OSCEs ECG Flashcards
On an ECG, describe the P-R interval. Where does it start and end? How long is it meant to be? What does it show?
The P-R interval starts at the beginning of the P wave and ends just before the Q. It does not continue to the R becasue R is difficult to determine on abnormal ECG readouts. It is usually 120 to 200 ms long. On the usual 25 mm/s ECG tracing, this corresponds to 3 to 5 small boxes. The PR interval reflects the time the electrical impulse takes to travel from the sinus node through the AV node where it enters the ventricles. The PR interval is therefore a good estimate of AV node function.
On an ECG, describe the P-R segment. Where does it start and end? What does it show?
The P-R segment is the flat area between the end of the P wave to just before the Q. It does not continue to the R becasue R is difficult to determine on abnormal ECG readouts. The P-R segment represents the delay of the electrical impulse at the atrioventricular node.

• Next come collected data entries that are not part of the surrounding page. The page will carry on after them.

Lemma digits2 ds : digits 2 ds -> exists a b, ds = [a; b] /\ is_digit a = true /\ is_digit b = true.
Proof.
  intros [Hl Hd]. destruct ds as [|a [|b [|]]]; try done. inversion Hd as [|? ? ? Hd2]; subst.
  inversion Hd2; subst. eauto.
Qed.

Lemma digits4 ds : digits 4 ds ->
  exists a b c d, ds = [a; b; c; d] /\ is_digit a = true /\ is_digit b = true /\ is_digit c = true /\ is_digit d = true.
Proof.
  intros [Hl Hd]. destruct ds as [|a [|b [|c [|d [|]]]]]; try done.
  repeat match goal with H : Forall _ (_ :: _) |- _ => inversion H; clear H; subst end. eauto 10.
Qed.

Section timestamp.
Context (y mo d h mi s : pystr).
Hypothesis Hy : digits 4 y.
Hypothesis Hmo : digits 2 mo.
Hypothesis Hd : digits 2 d.
Hypothesis Hh : digits 2 h.
Hypothesis Hmi : digits 2 mi.
Hypothesis Hs : digits 2 s.

Let base : pystr := ts_date y mo d ++ u"T" ++ ts_time h mi s.

Lemma base_template rest : match_template ts_template (base ++ rest) = Some rest.
Proof.
  destruct (digits4 y Hy) as (? & ? & ? & ? & Ey & ? & ? & ? & ?).
  destruct (digits2 mo Hmo) as (? & ? & Emo & ? & ?). destruct (digits2 d Hd) as (? & ? & Ed & ? & ?).
  destruct (digits2 h Hh) as (? & ? & Eh & ? & ?). destruct (digits2 mi Hmi) as (? & ? & Emi & ? & ?).
  destruct (digits2 s Hs) as (? & ? & Es & ? & ?).
  unfold base, ts_date, ts_time. rewrite Ey, Emo, Ed, Eh, Emi, Es.
  change ts_template with [100;100;100;100;45;100;100;45;100;100;84;100;100;58;100;100;58;100;100].
  change (u"-") with [45]. change (u"T") with [84]. change (u":") with [58].
  cbn [app match_template]. cbn [Z.eqb Pos.eqb].
  repeat match goal with H : is_digit _ = true |- _ => rewrite H; clear H end. done.
Qed.

Lemma base_numbers rest :
  num_at 0 4 (base ++ rest) = digits_val y /\ num_at 5 2 (base ++ rest) = digits_val mo /\
  num_at 8 2 (base ++ rest) = digits_val d /\ num_at 11 2 (base ++ rest) = digits_val h /\
  num_at 14 2 (base ++ rest) = digits_val mi /\ num_at 17 2 (base ++ rest) = digits_val s.
Proof.
  destruct (digits4 y Hy) as (? & ? & ? & ? & Ey & _). destruct (digits2 mo Hmo) as (? & ? & Emo & _).
  destruct (digits2 d Hd) as (? & ? & Ed & _). destruct (digits2 h Hh) as (? & ? & Eh & _).
  destruct (digits2 mi Hmi) as (? & ? & Emi & _). destruct (digits2 s Hs) as (? & ? & Es & _).
  unfold base, ts_date, ts_time. rewrite Ey, Emo, Ed, Eh, Emi, Es. split_and!; reflexivity.
Qed.

(** the fraction of a timestamp, and its six digits without trailing zeros *)
Definition ts_fraction (frac : option pystr) : pystr :=
  match frac with Some f => u"." ++ f | None => [] end.

Definition micro_text (frac : option pystr) : pystr :=
  match frac with
  | Some f => match rstrip_char 48 (take 6 (f ++ u"000000")) with [] => [] | r => u"." ++ r end
  | None => []
  end.

(** the date exists (in a leap year for year 0) and the time is in range *)
Definition ts_valid : bool :=
  let yr := if digits_val y <? 1 then 2000 else digits_val y in
  (1 <=? digits_val mo) && (digits_val mo <=? 12) && (1 <=? digits_val d)
  && (digits_val d <=? days_in_month yr (digits_val mo)) && (digits_val h <=? 23)
  && (digits_val mi <=? 59) && (digits_val s <=? 59).

Lemma base_no_dot : 46 ∉ base.
Proof.
  assert (forall n ds, digits n ds -> 46 ∉ ds) as H.
  { intros n ds [_ Hds] Hin. rewrite Forall_forall in Hds. by specialize (Hds 46 Hin). }
  unfold base, ts_date, ts_time. rewrite !not_elem_of_app.
  split_and!; try (by eapply H); apply (bool_decide_eq_false_1 _); by vm_compute.
Qed.

(** the parse of the base *)
Definition ts_datetime (micro : Z) : datetime :=
  mk_dt (digits_val y) (digits_val mo) (digits_val d) (digits_val h) (digits_val mi) (digits_val s) micro.

Lemma strptime_base : 1 <= digits_val y -> strptime base = if ts_valid then Some (ts_datetime 0) else None.
Proof.
  intros Hyr. unfold strptime. pose proof (base_template []) as Ht. pose proof (base_numbers []) as Hn.
  rewrite app_nil_r in Ht, Hn. rewrite Ht. destruct Hn as (-> & -> & -> & -> & -> & ->). unfold ts_valid.
  destruct (Z.ltb_spec (digits_val y) 1); [lia|].
  replace (1 <=? digits_val y) with true by (symmetry; by apply Z.leb_le). done.
Qed.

On an ECG, describe the QRS interval. Why is it a complex signal? What does it show? How big and wide should it be?
The QRS complex appears as the ventricles depolarise. This is a stronger electrical signal than the P wave becasue the ventricles are larger. It is also a complex signal, largely because of the complex pathway that the spread of depolarisation takes through the ventricles. The limits for the sizes of R and S waves in normal subjects are usually said to be: 25mm for the R wave in lead V5 or V6 25mm for the S wave in V1 or V2 Sum of R wave in V5 or V6 plus S wave in lead V1 or V2 should be less than 35mm. The QRS complex should be less than 120msec in duration (less than 3 small squares) in all leads.

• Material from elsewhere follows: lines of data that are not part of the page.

(* ===== verification/SqlServerSql.v ===== *)
(** * SQL Server SQL generation: eds/drivers/sqlserver/sql.py

    Bracketed identifiers, strings in which the quote is doubled and the other
    special characters take a backslash, MERGE statements keyed on [id].
    [None] is an exception: an object without [id], too few key values, a
    string that looks like a timestamp and is none.

    The theorems read the statements back with the literal syntax of T-SQL,
    which knows the doubled quote and no backslash. *)
From stdpp Require Import base tactics list option numbers sets strings.
From S2P Require Import Prelude PyStr PyDict PyFloat GoFloat GoJson JsonLoads Schema DbChange Interfaces SqlUtil SqlLex SqlBase RfcTime.

Module Ms.

(** [repr] of a list or dict, which an f-string would print for such an id *)
Section SqlServer.
Context (py_repr : pyobj -> pystr).

Definition quote_identifier (val : pystr) : pystr := u"[" ++ val ++ u"]".

Definition escape_char (c : Z) : pystr :=
  if c =? 0 then bsl ++ u"0"
  else if c =? 10 then bsl ++ u"n"
  else if c =? 13 then bsl ++ u"r"
  else if c =? 26 then bsl ++ u"Z"
  else if c =? 39 then sq ++ sq
  else if c =? 34 then bsl ++ dq
  else if c =? 92 then bsl ++ bsl
  else [c].

Definition escape_string (s : pystr) : pystr := flat_map escape_char s.

Definition _quote_string_value (v : pystr) : option pystr :=
  match coerce_ts v with
  | Some t => (fun s => sq ++ s ++ sq) <$> t
  | None => Some (sq ++ escape_string v ++ sq)
  end.

Definition quote_value (arg : pyobj) : option pystr :=
  match arg with
  | PNone => Some (u"NULL")
  | PBool b => Some (if b then u"1" else u"0")
  | PFloat f => Some (format_g f)
  | PInt n => Some (str_of_Z n)
  | PStr s => _quote_string_value s
  | PRaw s => Some (sq ++ escape_string s ++ sq)
  | _ => Some (sq ++ escape_string (stringify arg) ++ sq)
  end.

Definition handle_schema_property (prop : SchemaProperty) (v : pystr) : pystr :=
  let t := sp_type prop in
  if str_eqb t (u"object") then v
  else if str_eqb t (u"boolean") then
    if str_eqb (lower v) (u"true") || str_eqb v (u"1") then u"1"
    else if (negb (sp_nullable prop) && str_eqb v []) || str_eqb (lower v) (u"false") || str_eqb (lower v) (u"null")
    then u"0"
    else v
  else if str_eqb t (u"integer") then
    if str_eqb v (u"NULL") then u"0" else v
  else if str_eqb t (u"array") then
    if negb (sp_nullable prop) && str_eqb v (u"NULL") then sq ++ sq else v
  else v.

(** ** Upsert *)

(** [f"{o['id']}"] *)
Definition format_value (v : pyobj) : pystr :=
  match v with
  | PStr s => s
  | PInt n => str_of_Z n
  | PFloat f => repr_float f
  | PBool b => if b then u"True" else u"False"
  | PNone => u"None"
  | _ => py_repr v
  end.

Definition update_value (model : Schema) (o : pydict pyobj) (name : pystr) : option pystr :=
  match dict_get name o with
  | Some x => v ← quote_value x;
              Some (quote_identifier name ++ u"=" ++ to_json_string_val v (prop_of model name) false)
  | None => Some (quote_identifier name ++ u"=NULL")
  end.

Definition insert_val (model : Schema) (o : pydict pyobj) (name : pystr) : option pystr :=
  let prop := prop_of model name in
  match dict_get name o with
  | Some x => v ← quote_value x;
              let v := to_json_string_val v prop false in
              Some (if str_eqb name (u"id") then v else handle_schema_property prop v)
  | None => Some (handle_schema_property prop (u"NULL"))
  end.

On an ECG, describe the ST segment, where does it start and end, what is it’s major clinical significance?
The ST segment is the part of the ECG between the end of the QRS and the beginning of the T wave. It should be horizontal and ‘isoelectric’ that is, at the same level as that between the end of the T wave and the start of the next P. However, in the chest leads the ST segment can slope upwards, and is not easy to define. Elevated ST segment is the hallmark of acute MI (not in leads V2-V5, this can be normal high take-off ST segment) and depression of more than 2mm of the ST segment can indicate ischemia.
On an ECG, describe the ST interval - where does it start, where does it end?
The ST interval is between the end of the QRS, and the end of the T wave.